Bukan
karena wolak walike jaman (dunia terbalik) jika sekarang
kita bisa dapati orang memasak dengan latar belakang air terjun atau sawah.
Memasak di alam bukan berarti berburu dan meramu, semua bumbu tersedia di
mangkuk kecil yang entah datang dari mana. Mengulek bumbu memakai blender biar
cepat. Kalaupun pakai ulekan, rasanya sang koki tak perlu sekuat tenaga fokus
pada teknik mengulek, tapi pada gestur biar tetap terlihat kenes.
Kini
acara masak-memasak jadi tren, sementara sang koki jadi selebriti. Di dunia
pertelevisian, keberhasilan suatu acara adalah bagaimana pemirsa bisa tertarik
pada banyak dan tiap aspek yang diset dan ditonjolkan dengan merk. Atau,
kalaupun tanpa merk, biarkan pemirsa bergumam itu mahal dan berkelas. Acara
masak berarti seputar masakan, jenis/cara penyajian, peralatan masak, dan tentu
saja sang koki yang (pada akhirnya) jadi subjek utama kamera dengan segala
atribut yang dikenakan.
Menonton
acara memasak kini memang lebih memberi kesan tersendiri kepada sang koki. Tak
apa, yang penting penonton menikmati tontonan. Soal hasil masak, silakan
berimajinasi.

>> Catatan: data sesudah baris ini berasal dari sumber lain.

(** The loop never raises, whatever the list that stands for the dict. *)
Lemma decay_one_prefix_b64 dk (pre r : list (PairKey * float)) k :
  PyDict.contains pair_eqb pre k = true ->
  exists pre', decay_one dk (pre ++ r) k = Ok (pre' ++ r).
Proof.
  intros Hc. unfold decay_one, PyDict.index.
  rewrite (PyDictFacts.get_app_l pair_eqb pre r k Hc).
  unfold PyDict.contains in Hc.
  destruct (PyDict.get pair_eqb pre k) as [old|] eqn:Eg; [|discriminate]. simpl.
  assert (Hc1 : PyDict.contains pair_eqb pre k = true)
    by (unfold PyDict.contains; now rewrite Eg).
  rewrite (PyDictFacts.set_app_l pair_eqb pre r k (old * dk)%float Hc1).
  pose proof (PyDictFacts.contains_set pair_eqb pair_eqb_refl pre k (old * dk)%float) as Hc2.
  rewrite (PyDictFacts.get_app_l pair_eqb _ r k Hc2).
  unfold PyDict.contains in Hc2.
  destruct (PyDict.get pair_eqb (PyDict.set pair_eqb pre k (old * dk)%float) k)
    as [cur|] eqn:Eg2; [|discriminate]. simpl.
  destruct (abs cur <? 1e-6)%float.
  - assert (Hc3 : PyDict.contains pair_eqb
                    (PyDict.set pair_eqb pre k (old * dk)%float) k = true)
      by (unfold PyDict.contains; now rewrite Eg2).
    destruct (PyDictFacts.del_app_l pair_eqb _ r k Hc3) as (p' & _ & ->). eauto.
  - eauto.
Qed.

Lemma decay_loop_total_b64 dk (r : list (PairKey * float)) : forall pre,
  exists w', decay_loop dk (pre ++ r) (PyDict.keys r) = Ok w'.
Proof.
  induction r as [|[k v] r IH]; intros pre; simpl; [eauto|].
  destruct (decay_one_prefix_b64 dk (pre ++ [(k, v)]) r k) as (pre' & H).
  { apply PyDictFacts.contains_snoc, pair_eqb_refl. }
  rewrite <- app_assoc in H. simpl in H. rewrite H. simpl. apply IH.
Qed.

Lemma decay_weights_total_b64 dk (w : list (PairKey * float)) :
  exists w', decay_weights dk w = Ok w'.
Proof.
  unfold decay_weights. destruct w as [|e w]; [eauto|].
  apply (decay_loop_total_b64 dk (e :: w) []).
Qed.

(** On a well-formed dict the loop is the filter [decayed]. *)
Lemma decay_loop_decayed_b64 dk (r : list (PairKey * float)) : forall pre,
  NoDup (PyDict.keys (pre ++ r)) ->
  decay_loop dk (pre ++ r) (PyDict.keys r) = Ok (pre ++ decayed dk r).
Proof.
  induction r as [|[k v] r IH]; intros pre Hnd; simpl.
  - now rewrite app_nil_r.
  - assert (Hni : ~ In k (PyDict.keys pre)).
    { unfold PyDict.keys in *. rewrite map_app in Hnd. simpl in Hnd.
      apply NoDup_remove_2 in Hnd. rewrite in_app_iff in Hnd. tauto. }
    unfold decay_one, PyDict.index.
    rewrite (PyDictFacts.get_app_r pair_eqb pair_eqb_spec) by exact Hni.
    simpl. rewrite pair_eqb_refl. simpl.
    rewrite (PyDictFacts.set_app_r pair_eqb pair_eqb_spec) by exact Hni.
    simpl. rewrite pair_eqb_refl.
    rewrite (PyDictFacts.get_app_r pair_eqb pair_eqb_spec) by exact Hni.
    simpl. rewrite pair_eqb_refl. simpl.
    destruct (abs (v * dk) <? 1e-6)%float eqn:E.
    + rewrite (PyDictFacts.del_app_r pair_eqb pair_eqb_spec pre
                 ((k, (v * dk)%float) :: r) r k Hni)
        by (simpl; now rewrite pair_eqb_refl).
      simpl. apply IH.
      unfold PyDict.keys in *. rewrite map_app in *. simpl in Hnd.
      now apply NoDup_remove_1 in Hnd.
    + simpl. specialize (IH (pre ++ [(k, (v * dk)%float)])).
      rewrite <- !app_assoc in IH. simpl in IH. apply IH.
      unfold PyDict.keys in *. rewrite map_app in *. exact Hnd.
Qed.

Terlalu banyak inovasi di dalamnya, mulai dari baju sang koki
yang tak lagi putih dan tertutup rapat sampai rambut panjang yang tergerai
tanpa topi tinggi. Sang koki cowok bisa bertato dengan badan kekar. Sang koki
cewek, harus terlihat cantik dan ramping (terlebih dahulu).
Sebagian
besar penonton tidak (perlu) tahu bahwa lipatan di topi-koki yang tinggi adalah
tingkatan pengalaman atau kelas seorang koki. Dan, baju putih koki adalah
penanda kebersihan koki dalam mengolah dan menyajikan makanan. Kini, baju putih
koki disulap jadi lebih modis. Makanan yang disajikan ala sajian restoran atau
makanan hotel, bukan makanan rumah ala masakan ibu. Istilah koki atau juru
masak diganti chef.
Dulu
para ibulah yang biasa manteng di depan acara masak televisi untuk belajar.
Sekarang lintas gender. Dulu cuma ada Bu Sisca yang rajin demonstrasi masak.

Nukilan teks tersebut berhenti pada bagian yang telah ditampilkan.